DIFFICULTY LEVEL: INTERMEDIATE

Instructor Bio:

Ankur Patel

Co-founder and Head of Data | Glean

Ankur Patel

Ankur Patel is the co-founder and Head of Data at Glean. Glean uses NLP to extract data from invoices and generate vendor spend intelligence for clients. Ankur is an applied machine learning specialist in both unsupervised learning and natural language processing, and he is the author of Hands-on Unsupervised Learning Using Python: How to Build Applied Machine Learning Solutions from Unlabeled Data and Applied Natural Language Processing in the Enterprise: Teaching Machines to Read, Write, and Understand. Previously, Ankur led teams at 7Park Data, ThetaRay, and R-Squared Macro and began his career at Bridgewater Associates and J.P. Morgan.

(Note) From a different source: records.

Lemma runs_salt_stage (k : nat) (lim : bool) o :
  (solveSalt (opts o) = true -> timeStepper_salt3d ∈ steppers o) ->
  runs (salt_stage k lim) o (Ret tt) o (salt_events o k lim).
Proof.
  intros Hsalt. unfold salt_stage, salt_events.
  eapply runs_final; [run_step| |]; try reflexivity.
  destruct (solveSalt (opts o)); [|apply runs_ret]. simpl.
  eapply runs_final.
  - eapply runs_bind; [apply runs_solveStage, Hsalt; reflexivity|].
    apply runs_when, runs_limiter_apply.
  - reflexivity.
  - reflexivity.
Qed.

Lemma runs_turbulence_advection_off (k : nat) (lim : bool) o :
  useTurbulenceAdvection (opts o) = false ->
  runs (turbulence_advection_stage k lim) o (Ret tt) o [].
Proof.
  intros Hoff. unfold turbulence_advection_stage.
  eapply runs_final; [run_step| |]; try reflexivity.
  rewrite Hoff. apply runs_ret.
Qed.

Lemma runs_turbulence_advection_missing (k : nat) (lim : bool) o :
  useTurbulenceAdvection (opts o) = true ->
  timeStepper_tkeAdvEq ∉ steppers o ->
  runs (turbulence_advection_stage k lim) o
       (Raise (AttributeError "timeStepper_tkeAdvEq")) o [].
Proof.
  intros Hon Hmiss. unfold turbulence_advection_stage.
  eapply runs_final; [run_step| |]; try reflexivity.
  rewrite Hon. simpl.
  apply runs_bind_raise.
  exact (runs_solveStage_missing timeStepper_tkeAdvEq k o Hmiss).
Qed.
(** X18. A grant on the cookie session that [JSON.parse] rejects makes the
    whole view fail: the parse error goes to the error handler, also when
    the session itself could be shown. *)
Theorem unparsable_stored_grant_fails_the_view
  (w : World) (req : Request) (l : Locals) (a : App) (raw : string) (e : JsError) :
  session_date_prints l ->
  accessGrant (app_session a) = Some raw ->
  truthy_string raw = true ->
  JSON_parse_grant raw = Throw e ->
  serve (mkCall SessionInformationRoute w req l) a = (a, [EvRespond (NextError e)]).
Proof.
  destruct a as [cs g]; cbn [app_session app_globals].
  unfold session_date_prints. intros Hd Hg Hr Hp.
  run_monad. rewrite Hg; simpl. rewrite Hr, Hp; simpl.
  destruct (session l) as [s|]; simpl; [|reflexivity].
  destruct (new_Date_number (times (info_expirationDate s) 1000)); [|congruence].
  simpl. reflexivity.
Qed.

End SessionEdges.

(** X14 on the reference platform. *)
Lemma logout_clears_then_view_is_bare_run :
  serve (P := Reference.platform)
        (mkCall SessionInformationRoute Sample.returning_user Sample.plain_request
                Sample.no_session)
        (fst (serve (P := Reference.platform)
                (mkCall Logout Sample.returning_user Sample.plain_request Sample.logged_in)
                (mkApp Sample.cookie_with_grant Sample.frontend)))
  = (mkApp (mkCookie (Some "sid-1") None None None None None None) Sample.frontend,
     [EvRespond (Json (mkView false None None None None None))]).
Proof.
  exact (proj2 (proj2 (proj2 (proj2 (proj2 (proj2 (proj2
    (logout_clears_then_view_is_bare (P := Reference.platform)
       Sample.returning_user Sample.returning_user
       Sample.plain_request Sample.plain_request
       Sample.logged_in Sample.no_session
       (mkApp Sample.cookie_with_grant Sample.frontend)
       Sample.logged_in_info _ eq_refl eq_refl eq_refl)))))))).
Defined.

(** X15 on the reference platform. *)
Lemma failed_logout_clears_nothing_run :
  fst (serve (P := Reference.platform)
             (mkCall Logout Sample.down Sample.plain_request Sample.logged_in)
             (mkApp Sample.cookie_with_grant Sample.frontend))
  = mkApp Sample.cookie_with_grant Sample.frontend.
Proof.
  exact (proj1 (failed_logout_clears_nothing (P := Reference.platform)
                  Sample.down Sample.plain_request Sample.logged_in
                  (mkApp Sample.cookie_with_grant Sample.frontend)
                  Sample.logged_in_info _ eq_refl eq_refl)).
Defined.

(** X16 on the reference platform: one second past the last date. *)
Lemma session_date_is_seconds_within_range_run :
  serve (P := Reference.platform)
        (mkCall SessionInformationRoute Sample.returning_user Sample.plain_request
                Edge.far_future)
        Sample.fresh_app
  = (Sample.fresh_app, [EvRespond (NextError (RangeError "Invalid time value"))]).
Proof.
  exact (proj1 (session_date_is_seconds_within_range (P := Reference.platform)
                  Sample.returning_user Sample.plain_request Edge.far_future
                  Sample.fresh_app _ 8640000000001%Z eq_refl eq_refl) eq_refl).
Defined.

(** X18 on the reference platform. *)
Lemma unparsable_stored_grant_fails_the_view_run :
  serve (P := Reference.platform)
        (mkCall SessionInformationRoute Sample.returning_user Sample.plain_request
                Sample.logged_in)
        (mkApp Edge.cookie_with_broken_grant Sample.frontend)
  = (mkApp Edge.cookie_with_broken_grant Sample.frontend,
     [EvRespond (NextError Reference.unexpected_token)]).
Proof.
  exact (unparsable_stored_grant_fails_the_view (P := Reference.platform)
           Sample.returning_user Sample.plain_request Sample.logged_in
           (mkApp Edge.cookie_with_broken_grant Sample.frontend)
           "not json" _ ltac:(vm_compute; discriminate) eq_refl eq_refl eq_refl).
Defined.

(** ** [POST /access-grant], off the expected path *)

Section AccessGrantEdges.
Context {P : Platform}.

(** X19. A grant whose [expirationDate] is missing or is no date is
    stored half: its JSON replaces the grant of the session, then
    [toISOString] throws, the [RangeError] goes to the error handler, and
    the expiration on the session stays the one of the grant before. *)
Theorem grant_without_date_is_stored_half
  (w : World) (req : Request) (l : Locals) (a : App) (G : AccessGrant) :
  vc_fetchAccessGrant w (body_accessGrantId req) (correlationId req) = Ok G ->
  new_Date_string (grant_expirationDate G) = None ->
  serve (mkCall AccessGrantRoute w req l) a
  = (mkApp (with_accessGrant (Some (JSON_stringify_grant G)) (app_session a))
           (app_globals a),
     [ EvFetchAccessGrant (body_accessGrantId req) (correlationId req);
       EvSessionWrite "accessGrant" (Some (JSON_stringify_grant G));
       EvRespond (NextError (RangeError "Invalid time value")) ])
  /\ accessGrantExpirationDate
       (app_session (fst (serve (mkCall AccessGrantRoute w req l) a)))
     = accessGrantExpirationDate (app_session a).
Proof.
  destruct a as [cs g]; cbn [app_session app_globals]. intros Hf Hd.
  assert (H : serve (mkCall AccessGrantRoute w req l) (mkApp cs g)
              = (mkApp (with_accessGrant (Some (JSON_stringify_grant G)) cs) g,
                 [ EvFetchAccessGrant (body_accessGrantId req) (correlationId req);
                   EvSessionWrite "accessGrant" (Some (JSON_stringify_grant G));
                   EvRespond (NextError (RangeError "Invalid time value")) ])).
  { run_monad. rewrite Hf; simpl. rewrite Hd. reflexivity. }
  rewrite H. split; reflexivity.
Qed.

(** X20. When the grant service cannot resolve the id, its error goes to
    the error handler and the session keeps the grant it had. *)
Theorem unresolved_grant_changes_nothing
  (w : World) (req : Request) (l : Locals) (a : App) (e : JsError) :
  vc_fetchAccessGrant w (body_accessGrantId req) (correlationId req) = Throw e ->
  serve (mkCall AccessGrantRoute w req l) a
  = (a, [ EvFetchAccessGrant (body_accessGrantId req) (correlationId req);
          EvRespond (NextError e) ]).
Proof.
  destruct a as [cs g]. intros Hf. run_monad. rewrite Hf. reflexivity.
Qed.

(** X21. Storing a second grant replaces the first: after two successful
    [POST /access-grant] the session holds the JSON and the expiration of
    the second, whatever the first was. *)
Theorem second_grant_replaces_first
  (w1 w2 : World) (req1 req2 : Request) (l1 l2 : Locals) (a : App)
  (G1 G2 : AccessGrant) (t1 t2 : Z) :
  vc_fetchAccessGrant w1 (body_accessGrantId req1) (correlationId req1) = Ok G1 ->
  new_Date_string (grant_expirationDate G1) = Some t1 ->
  vc_fetchAccessGrant w2 (body_accessGrantId req2) (correlationId req2) = Ok G2 ->
  new_Date_string (grant_expirationDate G2) = Some t2 ->
  let a2 := fst (serve (mkCall AccessGrantRoute w2 req2 l2)
                       (fst (serve (mkCall AccessGrantRoute w1 req1 l1) a))) in
  accessGrant (app_session a2) = Some (JSON_stringify_grant G2)
  /\ accessGrantExpirationDate (app_session a2) = Some (Date_iso t2)
  /\ a2 = fst (serve (mkCall AccessGrantRoute w2 req2 l2) a).
Proof.
  destruct a as [cs g]. intros Hf1 Hd1 Hf2 Hd2. cbv zeta.
  assert (H1 : fst (serve (mkCall AccessGrantRoute w1 req1 l1) (mkApp cs g))
               = mkApp (with_accessGrantExpirationDate (Some (Date_iso t1))
                          (with_accessGrant (Some (JSON_stringify_grant G1)) cs)) g).
  { run_monad. rewrite Hf1; simpl. rewrite Hd1. reflexivity. }
  rewrite H1. run_monad. rewrite Hf2; simpl. rewrite Hd2. simpl.
  repeat split.
Qed.

(** X22. [POST /access-grant] writes the grant and its expiration and
    nothing else: the session id, the return target, the workaround
    state, the pods, the locale and the globals are as before, whatever
    the grant service answers. *)
Theorem access_grant_keeps_login_state
  (w : World) (req : Request) (l : Locals) (a : App) :
  let a' := fst (serve (mkCall AccessGrantRoute w req l) a) in
  same_login_fields (app_session a) (app_session a')
  /\ app_globals a' = app_globals a.
Proof.
  destruct a as [cs g]; cbn [app_session app_globals]. cbv zeta.
  unfold same_login_fields. run_monad.
  repeat (branch; simpl); repeat split; reflexivity.
Qed.

End AccessGrantEdges.

(** X19 on the reference platform: a grant without a date arrives while
    the session holds an earlier grant; the view then shows the new id
    next to the old expiration. *)
Lemma grant_without_date_is_stored_half_run :
  accessGrantExpirationDate
    (app_session (fst (serve (P := Reference.platform)
       (mkCall AccessGrantRoute Edge.bare_login Sample.grant_request Sample.logged_in)
       (mkApp Sample.cookie_with_grant Sample.frontend))))
  = Some "2030-01-01T00:00:00.000Z".
Proof.
  exact (proj2 (grant_without_date_is_stored_half (P := Reference.platform)
                  Edge.bare_login Sample.grant_request Sample.logged_in
                  (mkApp Sample.cookie_with_grant Sample.frontend)
                  _ eq_refl eq_refl)).
Defined.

He is a graduate of Princeton University and currently resides in New York City.

Course Outline

Module 1: Introduction to Unsupervised Learning

  • How unsupervised learning fits into the machine learning ecosystem
  • Common problems in machine learning: insufficient labeled data, curse of dimensionality, and outliers

Module 2: Introduction to Dimensionality Reduction

  • Motivation for dimensionality reduction: reduce computational complexity of large data, remove non-relevant information and surface salient information, perform anomaly detection, perform clustering
  • Linear Dimensionality Reduction Algos
  • Non-linear Dimensionality Reduction Algos

Module 3: Application: Anomaly Detection

  • Introduce use case: credit card fraud detection
  • Explore and prepare the data
  • Define evaluation function
  • Apply linear dimensionality reduction and evaluate results
  • Apply non-linear dimensionality reduction and evaluate results

Background knowledge

  • Python coding experience

  • Familiarity with pandas, numpy, and scikit-learn

  • Understanding of basic machine learning concepts, including supervised learning

  • Experience with deep learning and frameworks such as TensorFlow or PyTorch is a plus

Applicable Use-cases

  • Fraud Detection: Identify fraud in transactional data such as credit card, ACH, wire, and insurance claims

  • Anti-money Laundering: Detect potential money laundering for banks.

  • Cybersecurity: Stop malicious activity such as hacking

  • Machine Maintenance: Monitor sensor data to detect when machines are starting to malfunction

  • Disease Diagnosis: Spot potential disease using healthcare IoT sensor data.